> TASK TO CARRY OUT:
In the records below, begin at the line that has "(** The condition" and stop after the line that has "row is left"; quote those lines verbatim and nothing more.
(DATASET ENTRIES Opens)
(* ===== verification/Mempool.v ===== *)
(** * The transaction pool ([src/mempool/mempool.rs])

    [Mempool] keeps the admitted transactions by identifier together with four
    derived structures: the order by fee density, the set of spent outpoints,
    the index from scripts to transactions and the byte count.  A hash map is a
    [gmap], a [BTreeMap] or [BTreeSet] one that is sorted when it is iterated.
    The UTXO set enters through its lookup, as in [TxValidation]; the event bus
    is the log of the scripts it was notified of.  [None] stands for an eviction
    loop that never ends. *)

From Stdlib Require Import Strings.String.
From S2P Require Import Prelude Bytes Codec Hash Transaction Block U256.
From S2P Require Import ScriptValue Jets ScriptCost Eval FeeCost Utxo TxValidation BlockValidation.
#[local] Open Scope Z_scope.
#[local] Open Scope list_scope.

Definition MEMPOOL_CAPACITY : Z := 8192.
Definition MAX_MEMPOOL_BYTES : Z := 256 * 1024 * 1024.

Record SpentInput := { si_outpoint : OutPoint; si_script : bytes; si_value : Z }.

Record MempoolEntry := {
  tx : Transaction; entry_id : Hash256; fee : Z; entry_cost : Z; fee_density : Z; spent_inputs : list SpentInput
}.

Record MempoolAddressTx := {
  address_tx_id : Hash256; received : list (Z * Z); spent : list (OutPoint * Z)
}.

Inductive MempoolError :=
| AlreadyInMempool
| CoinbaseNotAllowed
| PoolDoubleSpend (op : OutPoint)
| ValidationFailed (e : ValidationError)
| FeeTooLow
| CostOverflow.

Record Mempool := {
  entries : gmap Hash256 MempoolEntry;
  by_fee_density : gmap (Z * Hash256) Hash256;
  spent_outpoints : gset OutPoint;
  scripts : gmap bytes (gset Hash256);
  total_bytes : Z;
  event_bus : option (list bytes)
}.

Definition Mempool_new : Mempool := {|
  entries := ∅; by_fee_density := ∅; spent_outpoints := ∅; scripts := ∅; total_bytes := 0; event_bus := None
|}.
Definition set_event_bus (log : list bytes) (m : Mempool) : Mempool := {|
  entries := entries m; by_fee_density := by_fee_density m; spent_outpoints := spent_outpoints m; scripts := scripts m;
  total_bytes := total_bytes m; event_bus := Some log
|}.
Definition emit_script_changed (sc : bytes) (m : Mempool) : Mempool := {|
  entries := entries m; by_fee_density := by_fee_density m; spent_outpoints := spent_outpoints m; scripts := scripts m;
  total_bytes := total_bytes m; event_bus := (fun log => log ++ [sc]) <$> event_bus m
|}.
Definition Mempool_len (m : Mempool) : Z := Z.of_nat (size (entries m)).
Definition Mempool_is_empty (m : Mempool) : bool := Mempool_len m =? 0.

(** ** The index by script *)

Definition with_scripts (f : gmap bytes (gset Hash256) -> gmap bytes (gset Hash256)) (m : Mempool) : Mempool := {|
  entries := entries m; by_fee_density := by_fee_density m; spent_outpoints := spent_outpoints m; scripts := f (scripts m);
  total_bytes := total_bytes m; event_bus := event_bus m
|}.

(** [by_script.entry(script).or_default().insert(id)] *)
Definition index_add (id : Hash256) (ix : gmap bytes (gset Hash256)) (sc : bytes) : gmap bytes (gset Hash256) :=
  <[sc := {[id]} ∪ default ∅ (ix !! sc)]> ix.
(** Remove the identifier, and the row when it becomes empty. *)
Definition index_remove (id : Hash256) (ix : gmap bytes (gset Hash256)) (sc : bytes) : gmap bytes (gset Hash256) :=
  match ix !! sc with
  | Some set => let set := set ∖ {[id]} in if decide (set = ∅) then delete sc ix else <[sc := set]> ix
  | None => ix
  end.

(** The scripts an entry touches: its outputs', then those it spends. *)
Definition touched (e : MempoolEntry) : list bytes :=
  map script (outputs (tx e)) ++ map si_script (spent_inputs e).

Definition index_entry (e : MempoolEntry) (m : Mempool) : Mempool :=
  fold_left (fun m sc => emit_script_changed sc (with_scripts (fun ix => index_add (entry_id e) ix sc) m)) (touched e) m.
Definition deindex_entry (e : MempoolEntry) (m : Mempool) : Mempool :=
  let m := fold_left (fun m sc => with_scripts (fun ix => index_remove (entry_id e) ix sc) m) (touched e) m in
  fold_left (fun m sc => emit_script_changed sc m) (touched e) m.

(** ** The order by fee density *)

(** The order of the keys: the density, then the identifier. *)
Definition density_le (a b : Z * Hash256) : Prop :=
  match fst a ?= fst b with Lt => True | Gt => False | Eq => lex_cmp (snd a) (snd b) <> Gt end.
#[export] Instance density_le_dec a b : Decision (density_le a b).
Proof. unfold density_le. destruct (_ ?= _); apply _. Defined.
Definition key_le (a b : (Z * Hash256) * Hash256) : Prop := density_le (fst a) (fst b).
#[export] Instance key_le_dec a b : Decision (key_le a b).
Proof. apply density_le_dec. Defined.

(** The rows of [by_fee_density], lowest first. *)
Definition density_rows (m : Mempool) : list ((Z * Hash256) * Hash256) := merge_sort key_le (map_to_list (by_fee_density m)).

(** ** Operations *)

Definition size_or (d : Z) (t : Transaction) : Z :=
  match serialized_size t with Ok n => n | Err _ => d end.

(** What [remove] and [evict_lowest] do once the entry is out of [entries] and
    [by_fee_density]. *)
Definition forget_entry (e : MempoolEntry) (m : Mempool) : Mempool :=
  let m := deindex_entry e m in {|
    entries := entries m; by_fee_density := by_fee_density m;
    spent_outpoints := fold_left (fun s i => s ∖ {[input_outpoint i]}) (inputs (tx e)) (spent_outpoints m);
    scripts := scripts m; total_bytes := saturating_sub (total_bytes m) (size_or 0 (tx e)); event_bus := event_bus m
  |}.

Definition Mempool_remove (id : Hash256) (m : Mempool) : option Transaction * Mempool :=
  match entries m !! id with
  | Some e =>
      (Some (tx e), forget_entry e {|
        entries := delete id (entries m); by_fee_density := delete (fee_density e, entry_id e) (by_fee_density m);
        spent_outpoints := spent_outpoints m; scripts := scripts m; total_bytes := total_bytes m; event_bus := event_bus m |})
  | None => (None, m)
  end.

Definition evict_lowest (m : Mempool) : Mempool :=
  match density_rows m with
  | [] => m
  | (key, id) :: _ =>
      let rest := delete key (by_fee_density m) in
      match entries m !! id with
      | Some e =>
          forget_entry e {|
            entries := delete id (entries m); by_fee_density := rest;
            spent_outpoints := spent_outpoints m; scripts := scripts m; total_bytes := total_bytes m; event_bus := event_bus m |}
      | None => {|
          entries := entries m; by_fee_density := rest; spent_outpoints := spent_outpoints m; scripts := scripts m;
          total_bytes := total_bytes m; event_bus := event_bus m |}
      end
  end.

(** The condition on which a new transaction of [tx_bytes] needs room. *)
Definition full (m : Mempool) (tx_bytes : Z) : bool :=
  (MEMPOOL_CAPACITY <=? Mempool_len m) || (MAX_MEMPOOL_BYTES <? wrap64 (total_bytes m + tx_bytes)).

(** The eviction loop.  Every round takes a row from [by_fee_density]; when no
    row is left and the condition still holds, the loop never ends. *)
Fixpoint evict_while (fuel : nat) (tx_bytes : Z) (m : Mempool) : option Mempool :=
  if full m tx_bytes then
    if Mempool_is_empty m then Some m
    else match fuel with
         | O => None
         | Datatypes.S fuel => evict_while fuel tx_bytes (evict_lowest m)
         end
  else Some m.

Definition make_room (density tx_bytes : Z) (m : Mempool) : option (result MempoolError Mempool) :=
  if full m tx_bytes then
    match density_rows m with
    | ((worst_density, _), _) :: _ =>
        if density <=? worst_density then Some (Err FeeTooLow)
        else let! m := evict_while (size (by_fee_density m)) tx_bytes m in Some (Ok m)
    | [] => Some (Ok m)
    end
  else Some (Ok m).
(DATASET ENTRIES Closes)
(DATASET ENTRIES Opens)
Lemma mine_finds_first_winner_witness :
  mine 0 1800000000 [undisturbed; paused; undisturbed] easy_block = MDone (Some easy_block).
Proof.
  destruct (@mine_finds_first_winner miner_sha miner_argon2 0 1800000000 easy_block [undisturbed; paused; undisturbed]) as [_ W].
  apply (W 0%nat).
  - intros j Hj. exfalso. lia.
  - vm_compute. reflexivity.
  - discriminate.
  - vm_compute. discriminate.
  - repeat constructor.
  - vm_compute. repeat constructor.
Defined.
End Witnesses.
(DATASET ENTRIES Closes)
> SOLUTION:
(** The condition on which a new transaction of [tx_bytes] needs room. *)
Definition full (m : Mempool) (tx_bytes : Z) : bool :=
  (MEMPOOL_CAPACITY <=? Mempool_len m) || (MAX_MEMPOOL_BYTES <? wrap64 (total_bytes m + tx_bytes)).

(** The eviction loop.  Every round takes a row from [by_fee_density]; when no
    row is left and the condition still holds, the loop never ends. *)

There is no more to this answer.